I just messed up prod

It happened. It finally happened. After almost 4 years working in the IT industry I managed to screw up the production environment.

I was almost starting to worry about my lack of failing stories to tell.

What happened?

It all started when I was working on an application that consumes some messages from an SQS queue that was subscribed to a couple of SNS topics. Unfortunately, we misdesigned the app upfront and we didn’t account for the fact that the app needed to receive and process the messages in order, so we were now dealing with concurrency problems.

After some analysis on the concurrency issue, we decided to change the SQS queue that our app listens to and use a FIFO queue, to maintain the order of messages. The only problem is that FIFO queues can’t be subscribed to regular SNS topics, so we would have to change the nature of two topics as well to fit our requirements. The plan was settled, we’d stop emitting messages to the regular SNS topics and start emitting to the new FIFO ones.

In other words, every subscriber of the regular SNS topics would have to subscribe to the new FIFO topics in order to keep receiving their messages.

And that’s where I fucked up. I forgot to create one of the subscriptions when making the changes, which resulted in approximately 10 hours of missing messages that weren’t processed. That’s about 45K messages I had to dig out from logs, parse and run a script through to fix the state of the system.

I may talk about the solution, which was technically interesting to implement, but that’s not the point here.

Lessons learned

At design time, check the assumptions about input and output, especially if the application needs to keep and change state. I remember to talk with my team about it, but we clearly didn’t pay too much attention to this as we should, so now we’re spending time to fix a problem that shouldn’t exist at all.

If possible, try to have a standard for changing infrastructure and try to do it in code to have a reproducible change in staging and prod environments, this should also decrease the possibility of human mistakes. If you are tied to making important changes by hand, keep a checklist with you. Doesn’t matter how little is the change, it can save you from yourself.

Try not to do important changes alone. An extra pair of eyes will most likely be useful to check if things are working as expected.

Don’t rush things. It is somewhat difficult to control whether to buy into the excitement of finishing something or to be more conservative. When dealing with infrastructure, always be more conservative. Don’t make changes under not enough sleep, don’t make changes under poor nutrition and avoid making changes when you’re overworking. It’s better to ship it late than to cause a big mess to solve the next day.

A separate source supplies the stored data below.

(** * rtldavis: the protocol layer ([protocol/protocol.go])

    A shallow embedding of the hop sequencer, the frequency tracker, the
    packet validator and the message model of the Davis weather-station
    receiver, together with the properties its specification states.

    Conventions of the embedding:
    - Go's [int] and [time.Duration] are 64-bit two's-complement integers:
      they are modelled as [Z] and every arithmetic operation wraps
      ([Int.wrap]).
    - a [byte] is [Byte.byte]; the bit operations go through [Z].
    - a [float64] is a primitive binary64 float.
    - a run-time panic is the [Panic] result; the state a panic leaves
      behind is not modelled.
    - [[]byte] payloads are windows on a byte-addressed memory, because
      [Parse] rewrites them in place. *)

From Stdlib Require Import ZArith Lia.
From Stdlib Require Import Floats.PrimFloat Floats.FloatOps Floats.SpecFloat
  Floats.FloatAxioms.
From Stdlib Require Import Strings.Ascii Strings.Byte.
From stdpp Require Import gmap strings list pretty.

Local Open Scope Z_scope.

(** ** Machine integers *)

Module Int.
Definition min_int : Z := - 2 ^ 63.
Definition max_int : Z := 2 ^ 63 - 1.

(** Reduction of a mathematical integer to the 64-bit signed range. *)
Definition wrap (z : Z) : Z := (z + 2 ^ 63) mod 2 ^ 64 - 2 ^ 63.

Definition in_range (z : Z) : Prop := min_int <= z <= max_int.

Definition add (a b : Z) : Z := wrap (a + b).
Definition mul (a b : Z) : Z := wrap (a * b).
Definition neg (a : Z) : Z := wrap (- a).
(** Go's [%] truncates towards zero; its result is always in range. *)
Definition rem (a b : Z) : Z := Z.rem a b.
End Int.

(** ** Panics *)

Inductive panic : Set :=
| IndexOutOfRange
| SliceBoundsOutOfRange
| MakeSliceLenOutOfRange
| IntegerDivideByZero
| InvalidArgumentToIntn.

Inductive Result (A : Type) : Type :=
| Ok (a : A)
| Panic (e : panic).
Arguments Ok {A} a.
Arguments Panic {A} e.

#[global] Instance Result_ret : MRet Result := fun A a => Ok a.
#[global] Instance Result_bind : MBind Result := fun A B f m =>
  match m with
  | Ok a => f a
  | Panic e => Panic e
  end.

Definition is_Ok {A} (r : Result A) : Prop := exists a, r = Ok a.
Definition is_Panic {A} (r : Result A) : Prop := exists e, r = Panic e.

(** ** Slices held by value *)

(** [l[i]] *)
Definition index {A} (l : list A) (i : Z) : Result A :=
  if decide (0 <= i) then
    match l !! Z.to_nat i with
    | Some x => Ok x
    | None => Panic IndexOutOfRange
    end
  else Panic IndexOutOfRange.

(** [l[lo:]] *)
Definition slice_from {A} (l : list A) (lo : Z) : Result (list A) :=
  if decide (0 <= lo <= Z.of_nat (length l)) then Ok (drop (Z.to_nat lo) l)
  else Panic SliceBoundsOutOfRange.

(** [l[lo:hi]], for a list that stands for a backing array up to its
    capacity. *)
Definition slice_range {A} (l : list A) (lo hi : Z) : Result (list A) :=
  if decide (0 <= lo /\ lo <= hi /\ hi <= Z.of_nat (length l)) then
    Ok (take (Z.to_nat (hi - lo)) (drop (Z.to_nat lo) l))
  else Panic SliceBoundsOutOfRange.

(** [make([]byte, n)] *)
Definition make_bytes (n : Z) : Result (list byte) :=
  if decide (0 <= n) then Ok (replicate (Z.to_nat n) x00)
  else Panic MakeSliceLenOutOfRange.

(** [copy(dst, src)]: the first [min (len dst) (len src)] elements. *)
Definition copy {A} (dst src : list A) : list A :=
  take (length dst) src ++ drop (length src) dst.

(** ** Bytes *)

Definition Z_of_byte (b : byte) : Z := Z.of_N (Byte.to_N b).
Definition byte_of_Z (z : Z) : byte :=
  default x00 (Byte.of_N (Z.to_N (z mod 256))).

Definition band (b : byte) (m : Z) : byte := byte_of_Z (Z.land (Z_of_byte b) m).
Definition bor (a b : byte) : byte := byte_of_Z (Z.lor (Z_of_byte a) (Z_of_byte b)).
Definition bshr (b : byte) (n : Z) : byte := byte_of_Z (Z.shiftr (Z_of_byte b) n).
Definition bshl (b : byte) (n : Z) : byte := byte_of_Z (Z.shiftl (Z_of_byte b) n).

#[global] Instance byte_eq_dec : EqDecision byte.
Proof. intros a b. unfold Decision. apply Byte.byte_eq_dec. Defined.

#[global] Instance byte_countable : Countable byte :=
  inj_countable Byte.to_N Byte.of_N Byte.of_to_N.

(** [SwapBitOrder]: three masked swaps. *)
Definition SwapBitOrder (b : byte) : byte :=
  let b := bor (bshr (band b 0xF0) 4) (bshl (band b 0x0F) 4) in
  let b := bor (bshr (band b 0xCC) 2) (bshl (band b 0x33) 2) in
  let b := bor (bshr (band b 0xAA) 1) (bshl (band b 0x55) 1) in
  b.

Definition bit (b : byte) (i : nat) : bool := Z.testbit (Z_of_byte b) (Z.of_nat i).

(** The bits of a byte, from bit 0 up. *)
Definition bits (b : byte) : list bool := bit b <$> seq 0 8.

(** ** Floating point *)

(** [float64(n)] for an [int]: rounding to nearest, ties to even. *)
Definition float64_of_int (z : Z) : float :=
  SF2Prim (binary_normalize prec emax z 0 false).

(** [int(f)]: the fraction is discarded. Go leaves the result open when the
    value does not fit (or is a NaN); amd64 yields the smallest [int]. *)
Definition int_of_float64 (f : float) : Z :=
  match Prim2SF f with
  | S754_zero _ => 0
  | S754_finite s m e =>
      let a := if 0 <=? e then Z.shiftl (Zpos m) e else Z.shiftr (Zpos m) (- e) in
      let z := if s then - a else a in
      if decide (Int.min_int <= z <= Int.max_int) then z else Int.min_int
  | _ => Int.min_int
  end.

(** [2*math.Pi], an exact constant rounded once to binary64. *)
Definition two_pi : float := 0x1.921fb54442d18p+2%float.

(** ** Memory holding the packets' payload bytes *)

(** Addresses that were never written read as zero. *)
Abbreviation memory := (gmap nat byte).

Definition mem_read (h : memory) (a : nat) : byte := default x00 (h !! a).

(** A [[]byte]: a window of [len] bytes starting at address [ptr]. *)
Record slice : Set := mkSlice { ptr : nat; len : nat }.

Definition load (h : memory) (s : slice) : list byte :=
  mem_read h <$> seq (ptr s) (len s).

Definition store (h : memory) (a : nat) (b : byte) : memory := <[a := b]> h.

(** ** Collaborators: packages [dsp], [crc] and [math/rand]

    [crc_CRC] is the type [crc.CRC]; [rand_Source] is the state of the
    global source of [math/rand]. *)

(** The fields of [dsp.PacketConfig] that the protocol layer reads. *)
Record dsp_PacketConfig : Set := mkPacketConfig {
  SymbolLength : Z;
  SampleRate : Z
}.

(** [dsp.Demodulator]: [Discriminated] lists the backing array of the
    discriminator trace up to the slice's capacity, which is what bounds a
    slice expression. *)
Record dsp_Demodulator : Set := mkDemodulator {
  Discriminated : list float
}.

Record dsp_Packet : Set := mkPacket {
  Idx : Z;
  Data : slice
}.

Class Collaborators (crc_CRC rand_Source : Type) : Type := {
  crc_NewCRC : string -> Z -> Z -> Z -> crc_CRC;
  (** the method [Checksum] of [crc.CRC], on the bytes of its argument *)
  crc_Checksum : crc_CRC -> list byte -> Z;
  dsp_NewPacketConfig : Z -> Z -> Z -> Z -> string -> dsp_PacketConfig;
  dsp_NewDemodulator : dsp_PacketConfig -> dsp_Demodulator;
  (** what [rand.Intn n] returns for [0 < n], and the source it leaves *)
  rand_draw : Z -> rand_Source -> Z * rand_Source
}.

(** The documented contract of [rand.Intn]: a value in [[0,n)]. *)
Class RandContract {crc_CRC rand_Source : Type}
    (C : Collaborators crc_CRC rand_Source) : Prop :=
  rand_draw_range : forall n g, 0 < n -> 0 <= (rand_draw n g).1 < n.

(** ** The protocol layer *)

Section Protocol.
Context {crc_CRC rand_Source : Type} {C : Collaborators crc_CRC rand_Source}.

(** [rand.Intn] *)
Definition rand_Intn (n : Z) (g : rand_Source) : Result (Z * rand_Source) :=
  if decide (n <= 0) then Panic InvalidArgumentToIntn else Ok (rand_draw n g).

Definition NewPacketConfig (symbolLength : Z) : dsp_PacketConfig :=
  dsp_NewPacketConfig 19200 14 16 80 "1100101110001001".

Record Parser : Type := mkParser {
  Demodulator : dsp_Demodulator;
  CRC : crc_CRC;
  Cfg : dsp_PacketConfig;
  ID : Z;
  DwellTime : Z;  (* a [time.Duration]: nanoseconds *)
  channelCount : Z;
  channels : list Z;
  hopIdx : Z;
  hopPattern : list Z;
  currentFreqErr : Z;
  channelFreqErr : gmap Z Z
}.

Definition set_Demodulator (d : dsp_Demodulator) (p : Parser) : Parser :=
  mkParser d (CRC p) (Cfg p) (ID p) (DwellTime p) (channelCount p)
    (channels p) (hopIdx p) (hopPattern p) (currentFreqErr p) (channelFreqErr p).

Definition set_hopIdx (i : Z) (p : Parser) : Parser :=
  mkParser (Demodulator p) (CRC p) (Cfg p) (ID p) (DwellTime p) (channelCount p)
    (channels p) i (hopPattern p) (currentFreqErr p) (channelFreqErr p).

Definition set_currentFreqErr (e : Z) (p : Parser) : Parser :=
  mkParser (Demodulator p) (CRC p) (Cfg p) (ID p) (DwellTime p) (channelCount p)
    (channels p) (hopIdx p) (hopPattern p) e (channelFreqErr p).

Definition set_channelFreqErr (m : gmap Z Z) (p : Parser) : Parser :=
  mkParser (Demodulator p) (CRC p) (Cfg p) (ID p) (DwellTime p) (channelCount p)
    (channels p) (hopIdx p) (hopPattern p) (currentFreqErr p) m.

(** [time.Microsecond], in nanoseconds. *)
Definition Microsecond : Z := 1000.

Definition channel_table : list Z :=
  [867500000; 867625000; 867750000; 867875000;
   868000000; 868125000; 868250000; 868375000; 868500000].

Definition hop_table : list Z := [0; 4; 8; 1; 5; 3; 6; 2; 7].

Definition NewParser (symbolLength id : Z) (g : rand_Source)
  : Result (Parser * rand_Source) :=
  let cfg := NewPacketConfig symbolLength in
  let demod := dsp_NewDemodulator cfg in
  let crc := crc_NewCRC "CCITT-16" 0 0x1021 0 in
  let chans := channel_table in
  let count := Z.of_nat (length chans) in
  '(i, g') ← rand_Intn count g;
  let dwell := 3000 * Microsecond in
  let dwell := Int.add dwell (Int.mul (Int.mul id 62500) Microsecond) in
  Ok (mkParser demod crc cfg id dwell count chans i hop_table 0 ∅, g').
(** * mm.c: a segregated-free-list allocator with boundary tags

    Shallow embedding of [src/mm.c] (32-bit build: pointers and [int] are four
    bytes wide, free-list links are stored in [int] cells) and the properties
    of its specification that were checked against it.

    The heap is a map from byte addresses to 32-bit words together with the
    bounds of the region handed out by memlib and the five globals of mm.c.
    Every C function becomes a computation in a state-and-failure monad:
    it can return, call [exit], or fault on an access outside the region or
    outside the 22-entry index array.  Loops take fuel. *)

From Stdlib Require Import ZArith Lia List Bool.
From stdpp Require Import base gmap.

Local Open Scope Z_scope.

(** ** Machine integers *)

Module Int32.

Definition modulus : Z := 2 ^ 32.
Definition half_modulus : Z := 2 ^ 31.

(** The bit pattern of a value: what a [size_t] or a pointer holds. *)
Definition unsigned (z : Z) : Z := z mod modulus.

(** The value of a bit pattern read as [int] (two's complement). *)
Definition signed (z : Z) : Z :=
  let w := z mod modulus in
  if w <? half_modulus then w else w - modulus.

End Int32.

(** ** Constants and macros of mm.c *)

Definition ALIGNMENT : Z := 8.
Definition LISTLENGTH : Z := 22.

(** [sizeof(size_t)] and the size of a pointer in the 32-bit ABI. *)
Definition sizeof_size_t : Z := 4.
Definition sizeof_pointer : Z := 4.

(** [#define ALIGN(size) (((size) + (ALIGNMENT-1)) & ~0x7)] at type [size_t]. *)
Definition ALIGN (size : Z) : Z :=
  Z.land (Int32.unsigned (size + (ALIGNMENT - 1))) (Int32.unsigned (Z.lnot 7)).

Definition SIZE_T_SIZE : Z := ALIGN sizeof_size_t.

Definition SIZE_OF_POINTER : Z := sizeof_pointer.
Definition SIZE_OF_SIZE_T : Z := Int32.signed SIZE_T_SIZE.
Definition SIZE_OF_INFOS : Z := Int32.signed (ALIGN SIZE_T_SIZE * 2).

Shit happens. Going desperate mode will only make the troubleshooting process more prone to errors. Step back and take a deep breath before acting on the problem. If the situation is trully critical then it demands good thinking and we can’t do that if we’re too busy being overwhelmed by it.

The impact on me

This happened in a scenario where our team was going to have some extra benefits if we managed to deliver the product within the current week, so after performing the biggest screw up of my entire carreer in that very same week I was miserable. I felt really guilty. I really wanted my team to earn those benefits, so I just kept working harder, which only led me to produce a sequence of even more shameful mistakes (one involving running an update without a where clause in production, but it was thankfully inside a transaction).

My manager was super cool about it though. He’s been through a plethora of different problems regarding the production environment and managed to calmly assess the situation, focusing on the solution of the problem and its side-effects. He even joked about it, which was crucial for keeping me somewhat productive that day and to keep everyone as calm as possible. Damn I don’t even think the guy thought about that, his experience just took the wheel.

I know my mistakes don’t erase the good things I’ve managed to deliver in the past, but boy does it hurt to fuck things up.

As someone who values himself mostly from their intelligence, accuracy, reliability and performance, I was crushed. I’m always proud of saying that I’m someone who complains, but also someone who delivers, and now I feel like I have less morals to complain about things. I feel this everytime I make a mistake on something, like some of my value was taken from me, like I’m literally less now.

I have to be careful with this feeling and the thoughts it brings me. I can’t let them deny me anything I deserve. I gotta stay calm, not overreact and be concious about what does it mean to make a mistake. Do I really believe that I’m good or part of it is ego?

I’m learning more and more about handling this feeling though, and the more mistakes I make, the more I understand myself and my limits, and thus, the further I can go.